8. making of the large region many fields automatic water-saving irrigation three-stage control system as described in claim 1-7 any oneBy method, comprise the following steps,

(1) temperature, the humidity data in the soil temperature-moisture sensor Real-time Collection field of sampled point, and by temperature, humidity numberReportedly be defeated by the ZigBee module of monitor terminal;

(2) the ZigBee module of monitor terminal receives after temperature, humidity data and is stored in monitor terminal ZigBee moduleIn soil moisture upper and lower limit threshold value and the comparison of soil moisture upper limit threshold, when exceed soil moisture upper limit threshold or lower thanWhen soil moisture lower threshold, monitor terminal is sent and irrigates solicited message to monitoring station by ZigBee module;

(3) whether the solicited message decision-making that monitoring station sends according to monitor terminal starts irrigation water supply, need to enter if be judged to beWhen row is irrigated, monitoring station sends and irrigates order and send and start work order, water to pump variable frequency controller to monitor terminalPump frequency conversion controller drives pump motor to carry the irrigation water of setting pressure to vibration means for main pipe for supplying water road, receives to irrigate to start to refer toThe monitor terminal that order and soil moisture do not reach soil moisture upper limit threshold is all opened water and is propped up way solenoid valve and irrigate behaviourDo;

(4), in the time that monitor terminal detects that soil moisture reaches soil moisture upper limit threshold, monitor terminal is closed water and is propped upWay solenoid valve also sends and irrigates ending message to monitoring station, and monitoring station judges whether to need according to the irrigation ending message receivingFinish irrigation process, if desired finish to irrigate process monitoring station and stop to pump variable frequency controller transmission power cut-off orderOnly irrigation water supply.

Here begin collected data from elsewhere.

Lemma from_be_be_bytes_mod n v :
  from_be (be_bytes n v) = v mod 256 ^ Z.of_nat n.
Proof.
  induction n as [|n IH].
  - simpl. unfold from_be; simpl. now rewrite Z.mod_1_r.
  - cbn [be_bytes]. rewrite from_be_cons, IH, len_be_bytes.
    replace (Z.of_nat (S n)) with (Z.of_nat n + 1) by lia.
    rewrite Z.pow_add_r by lia. change (256 ^ 1) with 256.
    rewrite Z.rem_mul_r by lia. lia.
Qed.

(** The round trip of [to_be_bytes] and [from_be_bytes]. *)
Lemma from_be_be_bytes n v :
  0 <= v < 256 ^ Z.of_nat n -> from_be (be_bytes n v) = v.
Proof. intros H. rewrite from_be_be_bytes_mod. now apply Z.mod_small. Qed.

Lemma from_be_bound l : bytes_ok l -> 0 <= from_be l < 256 ^ len l.
Proof.
  induction 1 as [|b l Hb Hl IH].
  - unfold from_be, len; simpl; lia.
  - rewrite from_be_cons, len_cons, Z.pow_add_r by (pose proof (len_nonneg l); lia).
    unfold uN in Hb. nia.
Qed.

Lemma from_be_uN n w (l : bytes) : bytes_ok l -> len l = n -> w = 8 * n -> 0 <= n -> uN w (from_be l).
Proof.
  intros Hb Hl -> Hn. pose proof (from_be_bound l Hb) as H. rewrite Hl in H. unfold uN.
  rewrite Z.pow_mul_r by lia. exact H.
Qed.

Lemma be_bytes_from_be l : bytes_ok l -> be_bytes (length l) (from_be l) = l.
Proof.
  induction 1 as [|b l Hb Hl IH]; [reflexivity|].
  simpl length. cbn [be_bytes].
  pose proof (from_be_bound l Hl) as Hbound. unfold len in Hbound.
  assert (Hrest : forall n k, (n <= length l)%nat ->
            be_bytes n (k * 256 ^ len l + from_be l) = be_bytes n (from_be l)).
  { intros n k. induction n as [|n IHn]; intros Hn; [reflexivity|].
    cbn [be_bytes]. rewrite IHn by lia. f_equal.
    unfold len. replace (Z.of_nat (length l))
      with ((Z.of_nat (length l) - Z.of_nat n - 1) + 1 + Z.of_nat n) by lia.
    rewrite !Z.pow_add_r by lia. change (256 ^ 1) with 256.
    rewrite !Z.mul_assoc, Z.div_add_l by lia.
    rewrite (Z.add_comm (_ * 256)), Z_mod_plus_full. reflexivity. }
  rewrite from_be_cons, Hrest, IH by lia. unfold len. f_equal.
  rewrite Z.div_add_l by lia. rewrite Z.div_small by lia.
  rewrite Z.add_0_r. now apply Z.mod_small.
Qed.

Lemma be_bytes_inj n v w :
  0 <= v < 256 ^ Z.of_nat n -> 0 <= w < 256 ^ Z.of_nat n ->
  be_bytes n v = be_bytes n w -> v = w.
Proof.
  intros Hv Hw H.
  rewrite <- (from_be_be_bytes n v Hv), <- (from_be_be_bytes n w Hw). now rewrite H.
Qed.

(** Take the first part off both sides of an equation of concatenations. *)
Ltac chop E H :=
  apply app_inj_1 in E as [H E]; [|rewrite ?length_be_bytes; unfold len in *; (reflexivity || lia)].

Lemma try_array_length n v : length v = n -> try_array n v = Some v.
Proof. intros <-. unfold try_array. now rewrite Nat.eqb_refl. Qed.

Lemma try_array_inv n v w : try_array n v = Some w -> w = v /\ length v = n.
Proof.
  unfold try_array. destruct (Nat.eqb_spec (length v) n); intros H; now simplify_eq.
Qed.

(** ** Machine-integer helpers *)

Lemma checked_add_small w a b : a + b < 2 ^ w -> checked_add w a b = Some (a + b).
Proof. intros H. unfold checked_add. now rewrite (proj2 (Z.ltb_lt _ _) H). Qed.

Lemma checked_add_inv w a b c : checked_add w a b = Some c -> c = a + b /\ c < 2 ^ w.
Proof. unfold checked_add. intros H. run H. lia. Qed.

Lemma uN_iff w v : uN w v <-> 0 <= v < 2 ^ w.
Proof. reflexivity. Qed.

(** A byte list equality test, [==] on arrays and vectors. *)
Definition bytes_eqb (a b : bytes) : bool := bool_decide (a = b).

(** ** Bits: shifting in and masking out *)

Lemma lor_shift_low a r p : 0 <= p -> 0 <= r < 2 ^ p -> Z.lor (a * 2 ^ p) r = a * 2 ^ p + r.
Proof.
  intros Hp Hr. rewrite <- Z.shiftl_mul_pow2 by exact Hp. symmetry.
  assert (H0 : Z.land (Z.shiftl a p) r = 0).
  { apply Z.bits_inj'. intros k Hk. rewrite Z.land_spec, Z.bits_0.
    destruct (Z.lt_ge_cases k p) as [Hlt|Hge].
    - now rewrite Z.shiftl_spec_low.
    - rewrite <- (Z.mod_small r (2 ^ p)) by exact Hr. rewrite Z.mod_pow2_bits_high by lia.
      apply andb_false_r. }
  rewrite Z.add_nocarry_lxor by exact H0. now apply Z.lxor_lor.
Qed.

(** [(x << k) | d] on a [w]-bit integer, with [d] below [2^k]: the low bits of
    [x] move up and [d] comes in below them. *)
Lemma shift_in w x k d :
  0 <= k <= w -> 0 <= d < 2 ^ k ->
  Z.lor (wrapN w (Z.shiftl x k)) d = (x mod 2 ^ (w - k)) * 2 ^ k + d.
Proof.
  intros Hk Hd. unfold wrapN. rewrite Z.shiftl_mul_pow2 by lia.
  replace (2 ^ w) with (2 ^ (w - k) * 2 ^ k) by (rewrite <- Z.pow_add_r by lia; f_equal; lia).
  rewrite Z.mul_mod_distr_r by lia. apply lor_shift_low; lia.
Qed.

(** What a shift-in leaves in the low [n + k] bits. *)
Lemma shift_in_mod w x k d n :
  0 <= n -> 0 <= k -> n + k <= w -> 0 <= d < 2 ^ k ->
  Z.lor (wrapN w (Z.shiftl x k)) d mod 2 ^ (n + k) = (x mod 2 ^ n) * 2 ^ k + d.
Proof.
  intros Hn Hk Hw Hd. rewrite shift_in by lia.
  rewrite Z.pow_add_r by lia. rewrite (Z.mul_comm (2 ^ n)), Z.rem_mul_r by lia.
  rewrite (Z.add_comm (_ * 2 ^ k)), Z_mod_plus_full, (Z.mod_small d) by lia.
  rewrite Z.div_add, (Z.div_small d), Z.add_0_l by lia.
  replace (w - k) with (n + (w - k - n)) by lia. rewrite (Z.pow_add_r 2 n) by lia.
  rewrite Z.rem_mul_r by lia. rewrite (Z.mul_comm (2 ^ n)), Z_mod_plus_full, Z.mod_mod by lia. lia.
Qed.

(** Taking the top [k] of the low [n + k] bits out. *)
Lemma mask_out x n k :
  0 <= n -> 0 <= k ->
  x mod 2 ^ (n + k) = Z.land (Z.shiftr x n) (Z.ones k) * 2 ^ n + x mod 2 ^ n.
Proof.
  intros Hn Hk. rewrite Z.land_ones by lia. rewrite Z.shiftr_div_pow2 by lia.
  rewrite Z.pow_add_r, Z.rem_mul_r by lia. lia.
Qed.
(** The on-chain actions of a run. *)
Definition chain_actions (tr : list (SwapEvent * SwapAction)) : list SwapAction :=
  List.filter (fun a => negb (bool_decide (a = ActNone))) (map snd tr).

(** Progress of a phase; every transition goes up. *)
Definition phase_rank (p : SwapPhase) : Z :=
  match p with
  | Proposed => 0 | Accepted => 1 | InitiatorFunded => 2 | SelfFunded => 3
  | BothFunded => 4 | Revealed => 5 | Settled | Aborted | Refunded | Lost => 6
  end.

(** ** Lemmas: the gates *)

Lemma ladder_safe_iff t h p :
  ladder_is_safe (assess_ladder t h p) = true <->
  counterparty_timeout t < nim_timeout t
  /\ delta_safe_blocks p <= nim_timeout t - counterparty_timeout t
  /\ min_claim_window_blocks p <= sat_sub (counterparty_timeout t) h.
Proof.
  unfold assess_ladder. repeat case_goal; bool_prop; simpl; split; intros; try discriminate;
    try (exfalso; lia); lia || reflexivity.
Qed.

Lemma reveal_safe_iff t h p :
  reveal_is_safe (assess_reveal_deadline t h p) = true <->
  min_claim_window_blocks p <= sat_sub (counterparty_timeout t) h.
Proof.
  unfold assess_reveal_deadline. case_goal; bool_prop; simpl; split; intros; try discriminate;
    lia || reflexivity.
Qed.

9. the using method of large region as claimed in claim 8 many fields automatic water-saving irrigation three-stage control system, its spyLevy and be, remote monitoring platform issues amended soil moisture upper and lower limit threshold value by GPRS network communication to monitoring stationAnd soil moisture upper limit threshold, monitoring station receives amended soil moisture upper and lower limit threshold value and soil moisture upper limit thresholdAfter value, be stored in ZigBee module, monitoring station utilizes the ZigBee module of self to send after amendment to monitor terminal simultaneouslySoil moisture upper and lower limit threshold value and soil moisture upper limit threshold and be stored in the ZigBee module of monitor terminal.

10. the using method of large region as claimed in claim 8 many fields automatic water-saving irrigation three-stage control system, itsBe characterised in that, remote monitoring platform is provided with networking client access function, has the administrative staff of authority can be at any energyOn the computer of online, login remote monitoring platform interface, certain time according to weather forecast situation manual amendment by rainfallSome field soil moisture upper and lower limit threshold value in section, or some field in certain time period by rainfall is arrangedIrrigate inhibit command, and send in requisition for the monitoring station of adjusting or irrigating forbidden control by GPRS network communication.